Background: Pulmonary stenosis (PS) is common in congenital heart disease and an integral finding in Tetralogy of Fallot (TOF). Pulmonary regurgitation (PR) is more commonly found following surgery in repaired TOF. We aimed to evaluate the haemodynamic effects of PS and PR on cardiac physiology in a porcine model using cardiac magnetic resonance-based feature tracking (CMR-FT) deformation imaging.

Methods: CMR-FT was performed in 14 pigs before and 10-12 weeks after surgery. Surgery included either pulmonary artery banding to simulate PS (n = 7), or an incision to the pulmonary valve to simulate PR (n = 7). CMR-FT assessment included left and right ventricular global longitudinal (LV/RV GLS) and LV circumferential (GCS) strain and strain rates (SR) as well as left and right atrial reservoir/conduit/booster pump (LA/RA Es, Ee, Ea) strain and SR.

Results: RV GLS was significantly reduced following PS compared to PR induction (PS -7.51 vs. PR -23.84, p < 0.001). RV GLS improved after induction of PR (before - 20.50 vs. after - 23.84, p = 0.018) as opposed to PS (before - 11.73 vs. after - 7.51, p = 0.128).
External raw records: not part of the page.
(** * cleanipy: duplicate detection, consolidation and size formatting

    A shallow embedding of

      - [cleanipy/utils/size_utils.py]
            ([format_size], [parse_size], [get_size_distribution]),
      - [cleanipy/utils/file_utils.py]
            ([get_file_size], [get_file_hash], [get_directory_size],
             [find_files_by_extension], [is_file_older_than]),
      - [cleanipy/analyzers/duplicate_analyzer.py]
            ([find_duplicate_files_by_size], [find_duplicate_files_by_content],
             [analyze_duplicate_files], [get_duplicate_sets]),
      - [cleanipy/analyzers/disk_analyzer.py]
            ([find_large_files], [get_file_types_summary]),
      - [cleanipy/analyzers/temp_analyzer.py]   ([analyze_temp_files]),
      - [cleanipy/cleaners/duplicate_cleaner.py]
            ([clean_duplicate_files], [replace_duplicates_with_hardlinks],
             [replace_duplicates_with_symlinks]),

    together with the properties the specification states about them and
    further properties of the code (marked X1, X2, ...).

    Conventions.
      - A Python [dict] is an association list in insertion order (Python
        dictionaries iterate in insertion order, and the code iterates them).
      - Byte counts are [N]; thresholds and time stamps are [Z].
      - Code that can raise returns a [result]; code that calls the operating
        system threads the file system explicitly and logs every call. *)

From Stdlib Require Import ZArith NArith String Ascii List Bool Lia.
From Stdlib Require Import Permutation Sorted DecimalString DecimalN.
From stdpp Require Import gmap strings.

Import ListNotations.
Local Open Scope string_scope.
Local Open Scope list_scope.

(* ===================================================================== *)
(** * Size utilities ([cleanipy/utils/size_utils.py]) *)
(* ===================================================================== *)

Module SizeUtils.

(** Python computes here with floats, which are IEEE 754 binary64 numbers.
    Every float that occurs is zero or positive, and the embedding keeps the
    floats themselves: a mantissa below [2 ^ 53] and a binary exponent, or
    infinity.
    - The conversion of an integer to a float, [float (text)], the true
      division of two integers, and the product and the quotient of two
      floats are correctly rounded in CPython: each returns the float nearest
      to the exact value, ties going to the even mantissa, and infinity from
      [2 ^ 1024 - 2 ^ 970] on ([nearest]).
    - [f"{v:.2f}"] and [int (v)] work on the exact value of the float [v].
    - [math.log] calls the [log] of the C library.  It is taken to return
      the float nearest to the natural logarithm, as the library does on the
      integers tried; the logarithm is computed from 300 binary digits of
      its series ([libm_log]).
    Sizes are sizes of files: an integer so large that its quotient by the
    unit is no float ([2 ^ 1074] and more), for which the division of
    [format_size] raises [OverflowError], is outside the model
    ([format_size] prints that quotient as infinite). *)

Definition units : list string := ["B"; "KB"; "MB"; "GB"; "TB"; "PB"].

(** [str (n)] for a non-negative integer. *)
Definition str_of_N (n : N) : string :=
NilEmpty.string_of_uint (N.to_uint n).

(** ** Floats *)

(** [Finite m e] is the float [m * 2 ^ e]. *)
Inductive float : Type :=
| Finite (m : N) (e : Z)
| Infinity.

(** [num / den] rounded to the nearest integer, ties to the even one. *)
Definition round_half_even (num den : N) : N :=
let q := (num / den)%N in
let r := (num mod den)%N in
match (2 * r ?= den)%N with
| Lt => q
| Gt => (q + 1)%N
| Eq => if N.even q then q else (q + 1)%N
end.

(** The fraction [num / (den * 2 ^ e)]. *)
Definition scaled (num den : N) (e : Z) : N * N :=
if (0 <=? e)%Z then (num, (den * 2 ^ Z.to_N e)%N)
else ((num * 2 ^ Z.to_N (- e))%N, den).

(** The float nearest to [num / den], for [den] not zero: the exponent [e] is
    the one for which [num / den / 2 ^ e] lies between [2 ^ 52] and [2 ^ 53],
    and not less than -1074 (below, floats are subnormal); the mantissa is
    the nearest integer, ties to even. *)
Definition nearest (num den : N) : float :=
if (num =? 0)%N then Finite 0 (-1074)
else
  let e0 := (Z.of_N (N.log2 num) - Z.of_N (N.log2 den) - 52)%Z in
  let '(a, b) := scaled num den e0 in
  let e1 := if (a <? b * 2 ^ 52)%N then (e0 - 1)%Z else e0 in
  let e := Z.max e1 (-1074) in
  let '(a, b) := scaled num den e in
  let m := round_half_even a b in
  let '(m, e) := if (m =? 2 ^ 53)%N then ((2 ^ 52)%N, (e + 1)%Z) else (m, e) in
  if (971 <? e)%Z then Infinity else Finite m e.

(** [float (n)] for an integer. *)
Definition float_of_int (n : N) : float := nearest n 1.

(** [x * y] and [x / y] of two floats. *)
Definition float_mul (x y : float) : float :=
match x, y with
| Finite mx ex, Finite my ey =>
    let '(a, b) := scaled (mx * my) 1 (- (ex + ey)) in nearest a b
| _, _ => Infinity
end.

Definition float_div (x y : float) : float :=
match x, y with
| Finite mx ex, Finite my ey =>
    let '(a, b) := scaled mx my (ey - ex) in nearest a b
| Finite _ _, Infinity => Finite 0 (-1074)
| Infinity, _ => Infinity
end.

(** [math.floor (x)] and [int (x)]: the integer part; infinity raises
    [OverflowError]. *)
Definition float_floor (x : float) : option N :=
match x with
| Finite m e =>
    Some (if (0 <=? e)%Z then m * 2 ^ Z.to_N e else m / 2 ^ Z.to_N (- e))%N
| Infinity => None
end.

(** ** [math.log] *)

(** The sum of the first [terms] terms of the series of the inverse
    hyperbolic tangent, [z + z ^ 3 / 3 + z ^ 5 / 5 + ..], in units of
    [2 ^ -300]; [t] is the current power of [z], [z2n / z2d] the square of
    [z], [i] the index of the term. *)
Fixpoint atanh_series (terms : nat) (i t z2n z2d : N) : N :=
match terms with
| O => 0%N
| S terms' =>
    (t / (2 * i + 1) + atanh_series terms' (i + 1) (t * z2n / z2d) z2n z2d)%N
end.

Definition atanh_fixed (num den : N) : N :=
atanh_series 100 0 (num * 2 ^ 300 / den) (num * num) (den * den).

(** The natural logarithm of 2 is twice the inverse hyperbolic tangent of
    1/3. *)
Definition ln2_fixed : N := Eval vm_compute in (2 * atanh_fixed 1 3)%N.

(** The natural logarithm of [m * 2 ^ e], in units of [2 ^ -300], for a
    float that is at least 1: with [m = y * 2 ^ k] and [1 <= y < 2] it is
    [(e + k) * ln 2 + 2 * atanh ((y - 1) / (y + 1))]. *)
Definition ln_fixed (m : N) (e : Z) : N :=
let k := N.log2 m in
(Z.to_N (e + Z.of_N k) * ln2_fixed
 + 2 * atanh_fixed (m - 2 ^ k) (m + 2 ^ k))%N.

(** [log (x)] of the C library, for a float that is at least 1. *)
Definition libm_log (x : float) : float :=
match x with
| Finite m e => nearest (ln_fixed m e) (2 ^ 300)
| Infinity => Infinity
end.

(** [math.log (x, base)] for two integers: the quotient of the two
    logarithms. *)
Definition math_log (x base : N) : float :=
float_div (libm_log (float_of_int x)) (libm_log (float_of_int base)).

(** ** [format_size] *)

(** [min (5, math.floor (math.log (size_bytes, 1024)))].  An integer too
    large for a float has a logarithm far above 5. *)
Definition unit_index (size_bytes : N) : N :=
match float_floor (math_log size_bytes 1024) with
| Some k => N.min 5 k
| None => 5%N
end.

(** The number of hundredths that [f"{v:.2f}"] prints: the exact value of
    [v] times 100, rounded to the nearest integer, ties to even. *)
Definition hundredths (v : float) : option N :=
match v with
| Finite m e =>
    Some (if (0 <=? e)%Z then 100 * m * 2 ^ Z.to_N e
          else round_half_even (100 * m) (2 ^ Z.to_N (- e)))%N
| Infinity => None
end.

(** Two decimal digits, zero padded. *)
Definition two_digits (n : N) : string :=
if (n <? 10)%N then "0" ++ str_of_N n else str_of_N n.

(** [f"{v:.2f}"]. *)
Definition fixed2 (v : float) : string :=
match hundredths v with
| Some h => str_of_N (h / 100) ++ "." ++ two_digits (h mod 100)
| None => "inf"
end.

(** [f"{int (v)}"]. *)
Definition integer_part (v : float) : string :=
match float_floor v with
| Some i => str_of_N i
| None => "inf"
end.

Definition format_size (size_bytes : N) : string :=
if (size_bytes =? 0)%N then "0 B"
else
  let unit_index := unit_index size_bytes in
  let size_value := nearest size_bytes (1024 ^ unit_index) in
  if (unit_index =? 0)%N
  then integer_part size_value ++ " " ++ nth (N.to_nat unit_index) units ""
  else fixed2 size_value ++ " " ++ nth (N.to_nat unit_index) units "".

(** ** [parse_size] *)

(** The exceptions of [parse_size]: three [ValueError]s, and the
    [OverflowError] of [int] on an infinite float. *)
Inductive size_error : Type :=
| InvalidSizeFormat (s : string)
| UnknownUnit (u : string)
| InvalidFloat (s : string)
| InfiniteFloat.

Definition is_space (c : ascii) : bool :=
let n := nat_of_ascii c in
((9 <=? n) && (n <=? 13) || (28 <=? n) && (n <=? 32))%nat.

Definition is_digit (c : ascii) : bool :=
let n := nat_of_ascii c in ((48 <=? n) && (n <=? 57))%nat.

Definition is_dot (c : ascii) : bool := Ascii.eqb c ".".

Definition is_upper (c : ascii) : bool :=
let n := nat_of_ascii c in ((65 <=? n) && (n <=? 90))%nat.

Definition is_lower (c : ascii) : bool :=
let n := nat_of_ascii c in ((97 <=? n) && (n <=? 122))%nat.

Definition upper_char (c : ascii) : ascii :=
if is_lower c then ascii_of_nat (nat_of_ascii c - 32) else c.

(** [s.upper ()] on ASCII text. *)
Fixpoint upper (s : string) : string :=
match s with
| EmptyString => EmptyString
| String c s' => String (upper_char c) (upper s')
end.

Fixpoint lstrip (s : string) : string :=
match s with
| EmptyString => EmptyString
| String c s' => if is_space c then lstrip s' else s
end.

(** Drops trailing white space: a character is kept when something that is
  not white space follows it or it is itself not white space. *)
Fixpoint rstrip (s : string) : string :=
match s with
| EmptyString => EmptyString
| String c s' =>
    match rstrip s' with
    | EmptyString => if is_space c then EmptyString else String c EmptyString
    | r => String c r
    end
end.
Similarly, RA Es (PS 14.22 vs. PR 27.34, p = 0.017) and Ee (PS 8.65 vs. PR 20.51, p = 0.004) were decreased in PS compared to PR with detrimental impact of PS (Es before 23.20 vs. after 14.22, p = 0.018, Ee before 15.04 vs. after 8.65, p = 0.028) but not PR (Es before 31.65 vs. after 27.34, p = 0.176, Ee before 20.63 vs. after 20.51, p = 0.499).

Conclusions: In a porcine model of RV pressure vs. volume overload, increased after- but not preload shows detrimental impact on RV and RA physiology.